If you have outdoor allergies and exercise or spend time outdoors, be sure to shower, shampoo, and change clothes when you come indoors to remove pollen particles from your person.  Your indoor environment also needs to be kept as free as possible from those tiny particles.  Remove shoes when entering the house.  Keep windows and doors closed.

If you have indoor allergies, try to reduce your exposure.  Clean, vacuum, use plastic pillowcases and mattress pads, get a higher-powered furnace filter, de-humidify to reduce molds, limit pets to certain areas, etc..  If you live in an older home and are allergic to molds, you could consider mold removal service.

  • Be aware of reactive foods.

These foods have similar proteins to other allergens like pollen, and may increase your allergic reaction.

  • Care for your breathing mechanism.

Hydrate to keep the mucus running thin and clear.  The guideline is still 8 glasses of water per day although recently that has been disputed.

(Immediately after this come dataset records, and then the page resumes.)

Lemma trim_cons x l : l <> [] -> trim (x :: l) = x :: trim l.
Proof.
  intros Hl. unfold trim. destruct l as [|y l]; [done|]. rewrite last_cons_cons.
  destruct (last (y :: l)) as [[|c f]|]; [|done|done]. cbn [length]. rewrite !Nat.sub_succ, !Nat.sub_0_r. done.
Qed.

Lemma trim_single x : trim [x] = match x with [] => [] | _ => [x] end.
Proof. by destruct x. Qed.

Lemma split_loop_fields room : forall p out, split_loop room p [] out =
  (Z.of_nat (length (out ++ (Some <$> take room (trim (fields p))))), out ++ (Some <$> take room (trim (fields p)))).
Proof.
  induction room as [|room IH]; intros p out.
  { destruct p; simpl; by rewrite app_nil_r. }
  destruct p as [|c p]; [simpl; by rewrite app_nil_r|].
  cbn [split_loop]. destruct (find_comma (c :: p)) as [i|] eqn:E.
  - cbn [head default negb tail]. simpl (negb _). cbn iota. rewrite (IH _ _), (fields_comma _ _ E).
    destruct (fields_nonempty (drop (S i) (c :: p))) as (f & fs & Hf).
    rewrite trim_cons by (by rewrite Hf). cbn [take fmap list_fmap]. by rewrite <-!app_assoc.
  - rewrite (fields_none _ E), trim_single. simpl (default true _). cbn iota. cbn [take fmap list_fmap].
    rewrite take_nil. f_equal. rewrite length_app. cbn [length fmap list_fmap]. lia.
Qed.

Lemma fields_join l : l <> [] -> Forall (fun x => 44 ∉ x) l -> fields (join_with_commas l) = l.
Proof.
  destruct l as [|x l]; [done|]. intros _ [Hx Hl]%Forall_cons. simpl. revert x Hx.
  induction l as [|y l IH]; intros x Hx.
  - rewrite app_nil_r. apply fields_none. induction x as [|c x IHx]; [done|]. simpl.
    apply not_elem_of_cons in Hx as [Hc Hx]. rewrite (proj2 (Z.eqb_neq c 44)) by congruence. by rewrite IHx.
  - apply Forall_cons in Hl as [Hy Hl]. simpl. induction x as [|c x IHx]; simpl; [f_equal; by apply IH|].
    apply not_elem_of_cons in Hx as [Hc Hx]. rewrite (proj2 (Z.eqb_neq c 44)) by congruence. by rewrite IHx.
Qed.

(** C38: [split_list] computes the fields between the commas, the first [max] of
    them, without a last field that is empty. *)
Theorem split_list_fields s max :
  split_list (Some s) max [] =
    (Z.of_nat (length (take max (trim (fields s)))), Some <$> take max (trim (fields s))).
Proof.
  unfold split_list. destruct s as [|c s]; [by destruct max|]. rewrite split_loop_fields. simpl.
  by rewrite length_fmap.
Qed.

(** Round trip: joining up to [max] names without commas, the last one not
    empty, and splitting the text again gives the names. *)
Theorem split_join l max : Forall (fun x => 44 ∉ x) l -> last l <> Some [] -> (length l <= max)%nat ->
  split_list (Some (join_with_commas l)) max [] = (Z.of_nat (length l), Some <$> l).
Proof.
  intros Hl Hlast Hm. destruct l as [|x l]; [done|].
  assert (split_list (Some (join_with_commas (x :: l))) max [] = split_loop max (join_with_commas (x :: l)) [] []) as ->.
  { unfold split_list. destruct (join_with_commas (x :: l)); [|done]. by destruct max. }
  rewrite split_loop_fields, fields_join by done.
  assert (trim (x :: l) = x :: l) as ->.
  { unfold trim. destruct (last (x :: l)) as [[|c f]|]; done. }
  simpl app. by rewrite take_ge, length_fmap by done.
Qed.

Nasal rinsing with a Neti-pot or Neil-Med bottle and saline solution provides quick relief.  Do it twice per day during allergy season, or upon coming indoors from outdoor activities.  Use 1 pint lukewarm distilled or boiled water to ½ tsp. salt, a pinch of baking soda if possible. Clean it after every use!  The water should be distilled or boiled.  Why?  A certain amoeba that can attack the brain has been (rarely) found in untreated water.

  • Medicate as needed, sensibly.

A non-drowsy over-the-counter antihistamine such as Zyrtec, Claritin, or Allegra (or generic equivalents) lessens allergy symptoms, but you must take the drug for a few days to get results.  Also it can dry you out — increase your fluid intake.  The older type antihistamine (such as Benadryl) can cause drowsiness, but may be more effective.  Consult your medical professional, especially if you already take other medications.

Nasal spray:  Flonase (fluticasone) nasal spray reduces swelling in the nasal passages, the first landing point for airborne allergens; the results are not instant, but it is available without prescription.  If this isn’t enough, your healthcare provider can prescribe something different that is more effective for you.

  • Be aware of good vocal technique and sensible practice routines. Remember, when you are singing too forcefully (“pressed phonation”) the first response is to produce more mucus on the vocal folds. That’s the last thing you need in allergy season.


  • Keep your body healthy with appropriate diet, exercise and sleep.